• **WHAT THE EXERCISE ASKS**
After finding the line containing "A) (l : list" below, please output that line and each following one through the line containing "rewrite <- seq_shift, map_map. specialize", exactly as written.

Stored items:
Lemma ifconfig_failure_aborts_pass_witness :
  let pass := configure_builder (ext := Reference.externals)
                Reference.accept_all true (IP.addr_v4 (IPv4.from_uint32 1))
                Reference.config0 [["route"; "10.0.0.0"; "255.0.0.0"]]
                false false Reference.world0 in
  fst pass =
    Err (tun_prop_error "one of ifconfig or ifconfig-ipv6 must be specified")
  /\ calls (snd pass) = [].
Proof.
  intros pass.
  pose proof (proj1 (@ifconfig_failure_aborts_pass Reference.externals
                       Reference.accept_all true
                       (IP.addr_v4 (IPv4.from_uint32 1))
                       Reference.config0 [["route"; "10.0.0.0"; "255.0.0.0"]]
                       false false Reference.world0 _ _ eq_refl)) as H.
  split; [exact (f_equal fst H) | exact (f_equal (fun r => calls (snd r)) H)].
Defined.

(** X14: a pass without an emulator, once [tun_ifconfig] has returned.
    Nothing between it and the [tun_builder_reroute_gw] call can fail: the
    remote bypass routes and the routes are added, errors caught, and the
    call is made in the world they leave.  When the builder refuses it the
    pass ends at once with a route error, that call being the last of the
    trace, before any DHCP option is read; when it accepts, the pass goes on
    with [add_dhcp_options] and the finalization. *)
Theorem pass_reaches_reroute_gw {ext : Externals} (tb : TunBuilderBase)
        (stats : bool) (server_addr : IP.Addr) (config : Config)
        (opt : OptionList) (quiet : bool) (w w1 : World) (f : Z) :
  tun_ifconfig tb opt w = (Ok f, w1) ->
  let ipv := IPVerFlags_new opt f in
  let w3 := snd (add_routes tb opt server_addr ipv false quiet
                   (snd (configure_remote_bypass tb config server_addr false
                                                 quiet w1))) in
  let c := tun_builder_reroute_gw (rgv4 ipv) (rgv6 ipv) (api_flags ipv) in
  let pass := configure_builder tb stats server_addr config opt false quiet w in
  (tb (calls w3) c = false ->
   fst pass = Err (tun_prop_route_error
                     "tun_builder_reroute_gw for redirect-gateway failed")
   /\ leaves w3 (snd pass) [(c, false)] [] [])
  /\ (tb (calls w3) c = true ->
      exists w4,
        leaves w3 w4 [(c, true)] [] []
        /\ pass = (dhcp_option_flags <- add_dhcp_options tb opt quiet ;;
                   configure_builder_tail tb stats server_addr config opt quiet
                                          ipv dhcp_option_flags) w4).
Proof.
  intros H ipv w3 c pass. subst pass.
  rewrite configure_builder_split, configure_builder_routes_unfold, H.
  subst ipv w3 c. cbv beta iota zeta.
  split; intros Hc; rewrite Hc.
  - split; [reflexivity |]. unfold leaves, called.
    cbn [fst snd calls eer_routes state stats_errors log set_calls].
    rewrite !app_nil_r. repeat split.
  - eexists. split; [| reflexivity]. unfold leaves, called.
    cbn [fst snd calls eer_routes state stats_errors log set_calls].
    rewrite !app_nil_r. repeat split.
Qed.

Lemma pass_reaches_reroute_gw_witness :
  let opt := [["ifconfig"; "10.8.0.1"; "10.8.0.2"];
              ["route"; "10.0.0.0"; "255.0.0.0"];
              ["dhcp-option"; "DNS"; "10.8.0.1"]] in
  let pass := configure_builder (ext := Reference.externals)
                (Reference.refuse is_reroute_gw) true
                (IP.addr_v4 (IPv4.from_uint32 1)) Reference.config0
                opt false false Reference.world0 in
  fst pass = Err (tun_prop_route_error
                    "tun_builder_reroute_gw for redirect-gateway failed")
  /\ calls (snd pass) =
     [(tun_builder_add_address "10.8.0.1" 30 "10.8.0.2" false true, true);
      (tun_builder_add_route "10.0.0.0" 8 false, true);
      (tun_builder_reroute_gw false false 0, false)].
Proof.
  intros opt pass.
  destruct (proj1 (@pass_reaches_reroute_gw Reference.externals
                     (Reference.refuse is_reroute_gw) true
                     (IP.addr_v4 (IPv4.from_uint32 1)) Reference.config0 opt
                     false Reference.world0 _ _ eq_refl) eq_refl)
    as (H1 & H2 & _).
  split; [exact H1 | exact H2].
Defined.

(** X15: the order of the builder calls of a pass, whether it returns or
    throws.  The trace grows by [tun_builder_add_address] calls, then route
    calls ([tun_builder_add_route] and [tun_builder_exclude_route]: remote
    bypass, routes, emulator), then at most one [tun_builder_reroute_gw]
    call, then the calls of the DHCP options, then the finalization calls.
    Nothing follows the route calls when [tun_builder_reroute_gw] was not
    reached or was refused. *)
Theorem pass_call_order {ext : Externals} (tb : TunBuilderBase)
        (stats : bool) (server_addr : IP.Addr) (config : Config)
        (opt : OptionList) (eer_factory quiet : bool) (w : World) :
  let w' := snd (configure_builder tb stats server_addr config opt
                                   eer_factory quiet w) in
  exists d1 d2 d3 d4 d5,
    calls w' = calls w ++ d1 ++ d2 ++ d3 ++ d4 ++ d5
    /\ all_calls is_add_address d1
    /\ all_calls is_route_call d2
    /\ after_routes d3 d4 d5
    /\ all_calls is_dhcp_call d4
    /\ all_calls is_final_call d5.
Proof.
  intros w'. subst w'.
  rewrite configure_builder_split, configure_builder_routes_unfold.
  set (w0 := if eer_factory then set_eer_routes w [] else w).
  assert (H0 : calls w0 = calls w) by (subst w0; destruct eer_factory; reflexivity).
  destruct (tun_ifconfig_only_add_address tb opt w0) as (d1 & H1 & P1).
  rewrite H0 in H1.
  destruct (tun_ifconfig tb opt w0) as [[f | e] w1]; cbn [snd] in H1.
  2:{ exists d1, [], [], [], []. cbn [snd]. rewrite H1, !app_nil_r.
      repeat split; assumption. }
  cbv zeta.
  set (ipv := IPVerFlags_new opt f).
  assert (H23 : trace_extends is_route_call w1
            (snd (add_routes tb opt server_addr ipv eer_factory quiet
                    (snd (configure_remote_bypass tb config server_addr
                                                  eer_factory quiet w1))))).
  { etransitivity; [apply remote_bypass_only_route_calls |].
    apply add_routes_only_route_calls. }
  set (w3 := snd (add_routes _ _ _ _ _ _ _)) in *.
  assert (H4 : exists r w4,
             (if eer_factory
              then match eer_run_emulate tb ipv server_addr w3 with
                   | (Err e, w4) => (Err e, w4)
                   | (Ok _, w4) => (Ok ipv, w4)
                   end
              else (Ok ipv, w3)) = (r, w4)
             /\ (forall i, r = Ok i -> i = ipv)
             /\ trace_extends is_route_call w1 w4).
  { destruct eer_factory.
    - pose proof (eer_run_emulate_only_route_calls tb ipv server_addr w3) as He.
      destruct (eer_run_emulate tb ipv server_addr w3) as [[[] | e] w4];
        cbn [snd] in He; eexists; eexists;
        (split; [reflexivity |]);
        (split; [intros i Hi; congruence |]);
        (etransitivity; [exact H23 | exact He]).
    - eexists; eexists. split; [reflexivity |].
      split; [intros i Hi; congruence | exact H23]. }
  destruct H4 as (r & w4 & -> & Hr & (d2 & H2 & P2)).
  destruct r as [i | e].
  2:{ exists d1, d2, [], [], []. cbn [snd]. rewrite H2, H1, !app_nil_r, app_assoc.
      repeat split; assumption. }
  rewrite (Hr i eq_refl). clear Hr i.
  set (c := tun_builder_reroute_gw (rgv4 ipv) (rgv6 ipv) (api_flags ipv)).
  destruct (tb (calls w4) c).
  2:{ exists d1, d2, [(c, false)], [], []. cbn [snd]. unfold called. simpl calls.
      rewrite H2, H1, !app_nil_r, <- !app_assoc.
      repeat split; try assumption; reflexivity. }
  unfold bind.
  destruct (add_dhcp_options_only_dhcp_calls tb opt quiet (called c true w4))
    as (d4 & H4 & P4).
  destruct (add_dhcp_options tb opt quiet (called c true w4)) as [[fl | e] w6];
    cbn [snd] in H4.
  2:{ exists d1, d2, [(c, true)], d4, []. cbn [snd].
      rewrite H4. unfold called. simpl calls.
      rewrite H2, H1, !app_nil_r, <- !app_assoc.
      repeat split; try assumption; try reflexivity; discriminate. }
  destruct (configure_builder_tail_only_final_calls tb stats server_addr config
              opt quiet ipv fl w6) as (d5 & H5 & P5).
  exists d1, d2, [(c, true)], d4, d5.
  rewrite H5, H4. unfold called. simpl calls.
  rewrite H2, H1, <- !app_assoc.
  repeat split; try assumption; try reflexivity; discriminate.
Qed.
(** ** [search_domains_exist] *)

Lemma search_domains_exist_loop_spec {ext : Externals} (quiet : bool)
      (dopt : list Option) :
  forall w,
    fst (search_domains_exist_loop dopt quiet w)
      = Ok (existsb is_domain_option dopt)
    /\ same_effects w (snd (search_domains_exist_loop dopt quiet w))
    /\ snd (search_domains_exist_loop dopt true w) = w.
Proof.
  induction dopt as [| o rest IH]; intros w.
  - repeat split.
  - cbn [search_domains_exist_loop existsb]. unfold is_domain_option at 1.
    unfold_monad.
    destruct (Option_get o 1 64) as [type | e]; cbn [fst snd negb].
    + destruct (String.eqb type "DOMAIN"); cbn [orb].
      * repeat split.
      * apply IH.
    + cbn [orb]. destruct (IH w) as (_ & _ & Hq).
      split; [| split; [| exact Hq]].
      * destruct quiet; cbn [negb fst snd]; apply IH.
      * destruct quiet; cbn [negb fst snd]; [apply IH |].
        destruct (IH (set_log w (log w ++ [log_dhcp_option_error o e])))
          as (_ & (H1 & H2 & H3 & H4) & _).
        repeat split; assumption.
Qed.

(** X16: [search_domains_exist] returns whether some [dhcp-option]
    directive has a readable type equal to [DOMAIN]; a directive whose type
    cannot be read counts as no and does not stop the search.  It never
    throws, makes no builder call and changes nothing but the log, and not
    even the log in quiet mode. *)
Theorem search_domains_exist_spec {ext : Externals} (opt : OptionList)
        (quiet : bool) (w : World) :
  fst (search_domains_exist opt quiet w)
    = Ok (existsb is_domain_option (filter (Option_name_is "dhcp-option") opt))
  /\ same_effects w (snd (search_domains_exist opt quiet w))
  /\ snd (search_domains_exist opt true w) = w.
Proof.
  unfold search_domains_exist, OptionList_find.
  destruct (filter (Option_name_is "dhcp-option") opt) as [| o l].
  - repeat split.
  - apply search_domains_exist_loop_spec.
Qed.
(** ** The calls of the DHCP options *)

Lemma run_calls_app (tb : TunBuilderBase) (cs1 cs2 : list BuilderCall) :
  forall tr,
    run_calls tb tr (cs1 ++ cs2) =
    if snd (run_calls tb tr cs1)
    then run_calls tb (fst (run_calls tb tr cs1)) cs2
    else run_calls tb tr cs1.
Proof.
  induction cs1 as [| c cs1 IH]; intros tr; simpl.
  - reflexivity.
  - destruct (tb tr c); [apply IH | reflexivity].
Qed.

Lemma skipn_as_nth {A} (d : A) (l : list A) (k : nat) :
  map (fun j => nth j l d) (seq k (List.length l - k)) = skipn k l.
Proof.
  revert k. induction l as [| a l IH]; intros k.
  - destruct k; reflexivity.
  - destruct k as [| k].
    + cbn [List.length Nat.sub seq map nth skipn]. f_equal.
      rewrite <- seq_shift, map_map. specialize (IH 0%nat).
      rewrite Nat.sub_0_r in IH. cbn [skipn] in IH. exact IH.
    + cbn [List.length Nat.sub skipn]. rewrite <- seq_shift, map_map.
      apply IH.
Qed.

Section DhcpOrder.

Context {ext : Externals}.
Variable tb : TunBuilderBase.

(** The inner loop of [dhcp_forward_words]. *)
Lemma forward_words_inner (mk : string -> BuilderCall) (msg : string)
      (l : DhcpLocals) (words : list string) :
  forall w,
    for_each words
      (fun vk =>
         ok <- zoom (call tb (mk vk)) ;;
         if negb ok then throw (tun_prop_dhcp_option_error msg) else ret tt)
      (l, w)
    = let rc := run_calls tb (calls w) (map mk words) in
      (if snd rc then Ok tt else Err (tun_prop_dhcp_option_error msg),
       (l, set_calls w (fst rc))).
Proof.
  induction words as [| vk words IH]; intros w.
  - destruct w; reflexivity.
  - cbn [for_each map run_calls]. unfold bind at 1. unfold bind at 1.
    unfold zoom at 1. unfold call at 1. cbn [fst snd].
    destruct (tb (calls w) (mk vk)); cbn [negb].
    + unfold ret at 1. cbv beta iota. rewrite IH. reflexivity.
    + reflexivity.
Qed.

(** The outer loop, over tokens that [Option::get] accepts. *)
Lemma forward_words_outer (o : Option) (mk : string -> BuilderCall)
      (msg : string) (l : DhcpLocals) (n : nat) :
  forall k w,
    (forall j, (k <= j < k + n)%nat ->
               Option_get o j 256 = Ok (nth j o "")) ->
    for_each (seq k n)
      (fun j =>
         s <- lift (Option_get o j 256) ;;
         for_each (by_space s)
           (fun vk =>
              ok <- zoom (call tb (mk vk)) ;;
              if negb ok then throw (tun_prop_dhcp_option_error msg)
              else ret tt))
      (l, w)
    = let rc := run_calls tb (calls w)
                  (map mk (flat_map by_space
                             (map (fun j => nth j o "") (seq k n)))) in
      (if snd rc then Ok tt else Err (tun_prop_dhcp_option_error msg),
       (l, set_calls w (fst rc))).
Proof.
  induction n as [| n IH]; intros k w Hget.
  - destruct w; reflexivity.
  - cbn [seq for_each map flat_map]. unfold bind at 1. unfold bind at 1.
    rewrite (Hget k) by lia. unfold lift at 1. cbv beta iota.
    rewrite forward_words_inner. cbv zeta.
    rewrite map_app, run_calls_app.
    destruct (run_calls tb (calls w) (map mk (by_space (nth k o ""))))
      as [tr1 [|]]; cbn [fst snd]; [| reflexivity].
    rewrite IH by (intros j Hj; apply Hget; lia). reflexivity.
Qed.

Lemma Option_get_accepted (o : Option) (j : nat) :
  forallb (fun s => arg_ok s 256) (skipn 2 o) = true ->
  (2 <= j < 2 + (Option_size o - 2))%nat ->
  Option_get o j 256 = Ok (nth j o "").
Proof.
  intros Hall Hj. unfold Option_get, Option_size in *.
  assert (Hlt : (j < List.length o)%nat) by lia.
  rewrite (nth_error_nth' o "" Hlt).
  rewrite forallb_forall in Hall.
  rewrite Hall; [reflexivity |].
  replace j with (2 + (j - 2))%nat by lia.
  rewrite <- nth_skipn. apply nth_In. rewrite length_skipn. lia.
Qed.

• **SOLUTION TO THE EXERCISE**
Lemma skipn_as_nth {A} (d : A) (l : list A) (k : nat) :
  map (fun j => nth j l d) (seq k (List.length l - k)) = skipn k l.
Proof.
  revert k. induction l as [| a l IH]; intros k.
  - destruct k; reflexivity.
  - destruct k as [| k].
    + cbn [List.length Nat.sub seq map nth skipn]. f_equal.
      rewrite <- seq_shift, map_map. specialize (IH 0%nat).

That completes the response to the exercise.